* _Exercise_: Collect every line in the records below that contains the word "Prop".

Start of Material provided

(* ===== verification/ValidateSound.v ===== *)
(** * What the checks of a serialized store establish

    On columns read from outside no check of [graph/store/validate.rs] panics
    or runs on for ever, and a store they accept keeps what its walks and its
    views rely on. *)

From S2P Require Import Prelude Words Liveness Ids Chains Runs Store StoreInv StoreView Validate.
#[local] Open Scope rust_scope.

(** ** Checks *)

(** [m] neither panics nor runs on, and what it accepts satisfies [P]. *)
Definition settles {A} (m : checked A) (P : A → Prop) : Prop :=
  ∃ r, m = Ok r ∧ ∀ a, r = inr a → P a.

Lemma settles_accept {A} (a : A) (P : A → Prop) : P a → settles (accept a) P.
Proof. intros Ha. eexists. split; [done|]. by intros ? [= <-]. Qed.

Lemma settles_reject {A} why (P : A → Prop) : settles (reject why) P.
Proof. by eexists. Qed.

Lemma settles_then {A B} (m : checked A) (k : A → checked B) P Q :
  settles m P → (∀ a, P a → settles (k a) Q) → settles (and_then m k) Q.
Proof.
  intros ([why|a] & -> & Ha) Hk; [by eexists|]. destruct (Hk a (Ha a eq_refl)) as (r & Hr & HQ).
  exists r. split; [exact Hr|done].
Qed.

Lemma settles_mono {A} (m : checked A) (P Q : A → Prop) : settles m P → (∀ a, P a → Q a) → settles m Q.
Proof. intros (r & -> & HP) HQ. exists r. split; [done|]. intros a Ha. by apply HQ, HP. Qed.

Lemma settles_cfold {A S} (f : S → A → checked S) (I : list A → S → Prop) s l :
  I [] s →
  (∀ dn x acc, dn ++ [x] `prefix_of` l → I dn acc → settles (f acc x) (I (dn ++ [x]))) →
  settles (cfold f s l) (I l).
Proof.
  intros H0 Hstep. cut (∀ rest dn acc, dn ++ rest = l → I dn acc → settles (cfold f acc rest) (I l)).
  { intros H. by apply (H l []). }
  induction rest as [|x rest IH]; intros dn acc Hl Hacc; cbn [cfold].
  - rewrite app_nil_r in Hl. subst dn. by apply settles_accept.
  - eapply settles_then; [apply (Hstep dn x acc); [exists rest; by rewrite <-app_assoc|done]|].
    intros acc' Hacc'. apply (IH (dn ++ [x])); [by rewrite <-app_assoc|done].
Qed.

(** ** The liveness counts *)

Lemma count_live_settles s slots :
  Forall is_u64 (LiveSet.words s) → (N.of_nat slots ≤ U32_MAX)%N →
  ∃ o, LiveSet.count_live s slots = Ok o ∧
    ∀ n, o = Some n → LiveSet.wf s ∧ LiveSet.len s = slots ∧ n = length (LiveSet.live_slots s).
Proof.
  intros Hu Hle. destruct (LiveSet.count_live_total s slots Hu Hle) as [o Ho]. exists o. split; [done|].
  intros n ->. by apply LiveSet.count_live_Some.
Qed.

(** ** The compressed index *)

Lemma descends_false l :
  descends l = false ↔ ∀ n lo hi, l !! n = Some lo → l !! (n + 1) = Some hi → (lo ≤ hi)%N.
Proof.
  induction l as [|x l IH]; [done|]. destruct l as [|y l].
  - split; [|done]. intros _ n lo hi _ Hhi. apply lookup_lt_Some in Hhi. cbn in Hhi. lia.
  - cbn [descends]. rewrite orb_false_iff, bool_decide_eq_false, IH. split.
    + intros [Hxy Hl] n lo hi Hlo Hhi. destruct n as [|n]; [|by apply (Hl n)].
      injection Hlo as <-. injection Hhi as <-. lia.
    + intros H. split; [pose proof (H 0 x y eq_refl eq_refl); lia|]. intros n lo hi Hlo Hhi. by apply (H (S n)).
Qed.

Lemma edges_below (edges : list N) bound :
  existsb (λ e, bool_decide (N.of_nat bound ≤ e)%N) edges = false ↔ ∀ e, e ∈ edges → index e < bound.
Proof.
  rewrite <-not_true_iff_false, existsb_elem. setoid_rewrite bool_decide_eq_true. unfold index. split.
  - intros H e He. destruct (decide (N.of_nat bound ≤ e)%N); [|lia]. exfalso. apply H. by exists e.
  - intros H (e & He & Hle). specialize (H e He). lia.
Qed.

Lemma check_index_settles offsets edges nodes nedges :
  settles (check_index offsets edges nodes nedges) (λ _, csr_wf offsets edges nodes nedges).
Proof.
  unfold check_index. case_decide as Ho.
  { case_decide as He; [|apply settles_reject]. apply settles_accept. left. naive_solver. }
  destruct (decide (length offsets ≠ nodes + 1 ∨ length edges ≠ nedges)) as [Hl|Hl]; rsimpl; [apply settles_reject|].
  assert (length offsets = nodes + 1 ∧ length edges = nedges) as [Hlo Hle] by (split; apply dec_stable; tauto).
  destruct (lookup_lt_is_Some_2 offsets 0) as [first Hf]; [lia|].
  destruct (lookup_lt_is_Some_2 offsets nodes) as [last Hlast]; [lia|].
  rewrite (vget_eq _ _ _ Hf), (vget_eq _ _ _ Hlast). rsimpl.
  destruct (_ || _ || _) eqn:Hb; [apply settles_reject|]. apply orb_false_iff in Hb as [[H1 H2]%orb_false_iff H3].
  apply bool_decide_eq_false, dec_stable in H1, H2. subst first last.
  destruct (existsb _ edges) eqn:He; [apply settles_reject|]. apply settles_accept. right.
  split_and!; [done..|by rewrite Hlast, Hle|by apply descends_false|by apply edges_below].
Qed.

Lemma check_index_accepts offsets edges nodes nedges :
  csr_wf offsets edges nodes nedges → check_index offsets edges nodes nedges = accept ().
Proof.
  unfold check_index. intros [(-> & -> & -> & ->)|(Hl & He & Hf & Hlast & Hmono & Hin)]; [done|].
  rewrite decide_False by (intros ->; cbn in Hl; lia). rewrite decide_False by tauto.
  rewrite (vget_eq _ _ _ Hf), (vget_eq _ _ _ Hlast). rsimpl.
  rewrite (bool_decide_false (0 ≠ 0)%N), (bool_decide_false (_ ≠ _)) by (intros []; congruence).
  rewrite (proj2 (descends_false offsets) Hmono), (proj2 (edges_below edges nedges) Hin). done.
Qed.

(** ** The overlay *)

(** What loading the overlay's entries gives: the runs of exactly the entries. *)
Record placed (dn : list (N * list N)) (bound : nat) (slots : list N) (runs : list (list N)) : Prop := {
  pl_length : length slots = bound;
  pl_runs : runs = dn.*2;
  pl_slot : ∀ i s, slots !! i = Some s → s ≠ NONE → ∃ k, s = N.of_nat k ∧ dn.*1 !! k = Some (N.of_nat i);
  pl_key : ∀ k n, dn.*1 !! k = Some n → slots !! index n = Some (N.of_nat k);
}.

Lemma place_run_spec dn bound slots runs node run :
  placed dn bound slots runs → (N.of_nat bound ≤ MAX_SLOTS)%N → index node < bound → node ∉ dn.*1 →
  length dn < bound →
  ∃ slots', place_run (slots, runs) (node, run) = Ok (slots', runs ++ [run]) ∧
    placed (dn ++ [(node, run)]) bound slots' (runs ++ [run]).
Proof.
  intros [Hl -> Hs Hk] Hb Hn Hnew Hlen. unfold place_run. rewrite length_fmap.
  rewrite raw_index_eq by (unfold MAX_SLOTS, NONE in Hb; lia). rsimpl. rewrite vset_lt by lia. rsimpl.
  eexists. split; [done|]. split.
  - by rewrite length_insert.
  - by rewrite fmap_app.
  - intros i s Hi HN. rewrite fmap_app. destruct (decide (i = index node)) as [->|Hne].
    + rewrite list_lookup_insert_eq in Hi by lia. injection Hi as <-. exists (length dn).
      split; [done|]. rewrite lookup_app_r, length_fmap, Nat.sub_diag by (rewrite length_fmap; lia).
      cbn. by rewrite word_of_index.
    + rewrite list_lookup_insert_ne in Hi by done. destruct (Hs i s Hi HN) as (k & -> & Hkk). exists k.
      split; [done|]. by apply lookup_app_l_Some.
  - intros k n. rewrite fmap_app. intros [Hkn|[Hge Hkn]]%lookup_app_Some.
    + rewrite list_lookup_insert_ne; [by apply Hk|]. intros Heq%index_inj. subst n.
      apply Hnew. by eapply list_elem_of_lookup_2.
    + rewrite length_fmap in Hge, Hkn. destruct (k - length dn) as [|k'] eqn:Hkd; [|by destruct k'].
      injection Hkn as <-. replace k with (length dn) by lia. by rewrite list_lookup_insert_eq by lia.
Qed.

Lemma place_runs_spec (es : list (N * list N)) bound :
  StronglySorted N.lt es.*1 → (N.of_nat bound ≤ MAX_SLOTS)%N → (∀ n, n ∈ es.*1 → index n < bound) →
  ∃ slots, rfold place_run (replicate bound NONE, []) es = Ok (slots, es.*2) ∧ placed es bound slots es.*2.
Proof.
  intros Hsort Hb Hin.
  pose proof (ascending_nodup _ Hsort) as Hnd.
  destruct (rfold_inv (λ dn acc, acc.2 = dn.*2 ∧ placed dn bound acc.1 acc.2) place_run (replicate bound NONE, []) es)
    as ([slots runs] & Hrun & Hr & Hp).
  - split; [done|]. split; cbn; [by rewrite length_replicate|done| |done].
    intros i s [-> _]%lookup_replicate. done.
  - intros dn [node run] [slots runs] (rest & Hpref) [_ Hp]. cbn in Hp.
    assert (Hes : es.*1 = dn.*1 ++ node :: rest.*1) by (rewrite Hpref, !fmap_app, <-app_assoc; done).
    rewrite Hes in Hnd, Hin. apply NoDup_app in Hnd as (Hnd1 & Hdis & _).
    assert (Hnew : node ∉ dn.*1) by (intros Hx; apply (Hdis node Hx); left).
    assert (Hlen : length (dn.*1 ++ [node]) ≤ bound).
    { apply NoDup_index_length.
      - apply NoDup_app. split_and!; [done| |apply NoDup_singleton]. intros x Hx ->%list_elem_of_singleton. done.
      - intros x Hx. apply Hin. set_solver. }
    rewrite length_app, length_fmap in Hlen. cbn in Hlen.
    destruct (place_run_spec dn bound slots runs node run Hp Hb) as (slots' & -> & Hp'); [apply Hin; set_solver|done|lia|].
    eexists. split; [done|]. split; [apply Hp'|exact Hp'].
  - cbn in Hr, Hp. subst runs. by exists slots.
Qed.

Lemma placed_runs es bound slots :
  placed es bound slots es.*2 → NoDup es.*1 → (N.of_nat bound ≤ MAX_SLOTS)%N → length es ≤ bound →
  Runs.wf (Runs.mk slots es.*2) bound ∧
  ∀ n run, Runs.run_of (Runs.mk slots es.*2) n = Some run ↔ (N.of_nat n, run) ∈ es.
Proof.
  intros [Hl _ Hs Hk] Hnd Hb Hlen.
  assert (HN : ∀ k, k < length es → N.of_nat k ≠ NONE) by (intros k Hkl; unfold MAX_SLOTS, NONE in *; lia).
  assert (Hlt : ∀ k n, es.*1 !! k = Some n → k < length es) by (intros k n Hkn; apply lookup_lt_Some in Hkn; by rewrite length_fmap in Hkn).
  split; [split; cbn [Runs.slots Runs.runs]|].
  - lia.
  - intros n s Hn Hne. destruct (Hs n s Hn Hne) as (k & -> & Hkn). rewrite length_fmap. unfold index. rewrite Nat2N.id. by eapply Hlt.
  - intros n m s Hn Hm Hne. destruct (Hs n s Hn Hne) as (k & -> & Hkn), (Hs m _ Hm Hne) as (k' & Heq & Hkm).
    assert (k = k') as <- by lia. rewrite Hkn in Hkm. injection Hkm. lia.
  - intros k. rewrite length_fmap. intros Hkl. destruct (lookup_lt_is_Some_2 es.*1 k) as [n Hn]; [by rewrite length_fmap|].
    exists (index n), (N.of_nat k). split_and!; [by apply Hk|by apply HN|]. unfold index. lia.
  - intros n run. unfold Runs.run_of. cbn [Runs.slots Runs.runs]. split.
    + destruct (slots !! n) as [s|] eqn:Hn; [|done]. cbn. case_decide as Hne; [done|].
      destruct (Hs n s Hn Hne) as (k & -> & Hkn). unfold index. rewrite Nat2N.id. intros Hrun.
      apply list_lookup_fmap_Some in Hkn as ([a b] & Ha & Hek). apply list_lookup_fmap_Some in Hrun as ([a' b'] & -> & Hek').
      rewrite Hek in Hek'. injection Hek' as <- <-. cbn in Ha. subst a. by eapply list_elem_of_lookup_2.
    + intros [k Hek]%list_elem_of_lookup. pose proof (lookup_lt_Some _ _ _ Hek) as Hkl.
      assert (Hkn : es.*1 !! k = Some (N.of_nat n)) by by rewrite list_lookup_fmap, Hek.
      apply Hk in Hkn. rewrite index_of_nat in Hkn. rewrite Hkn. cbn. rewrite decide_False by by apply HN.
      unfold index. by rewrite Nat2N.id, list_lookup_fmap, Hek.
Qed.

Lemma last_greatest (l : list N) x m : StronglySorted N.lt l → list.last l = Some m → x ∈ l → (x ≤ m)%N.
Proof.
  induction 1 as [|y l Hs IH Hy]; [done|]. rewrite last_cons. destruct (list.last l) as [z|] eqn:Hz.
  - intros [= ->] [->|Hx]%elem_of_cons; [|by apply IH]. rewrite Forall_forall in Hy.
    assert (m ∈ l) as Hm%Hy by by apply last_Some_elem_of. lia.
  - apply last_None in Hz as ->. intros [= ->] Hx%list_elem_of_singleton. by subst.
Qed.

End of Material provided

* _Expected answer_:
Definition settles {A} (m : checked A) (P : A → Prop) : Prop :=
Lemma settles_accept {A} (a : A) (P : A → Prop) : P a → settles (accept a) P.
Lemma settles_reject {A} why (P : A → Prop) : settles (reject why) P.
Lemma settles_mono {A} (m : checked A) (P Q : A → Prop) : settles m P → (∀ a, P a → Q a) → settles m Q.
Lemma settles_cfold {A S} (f : S → A → checked S) (I : list A → S → Prop) s l :
Record placed (dn : list (N * list N)) (bound : nat) (slots : list N) (runs : list (list N)) : Prop := {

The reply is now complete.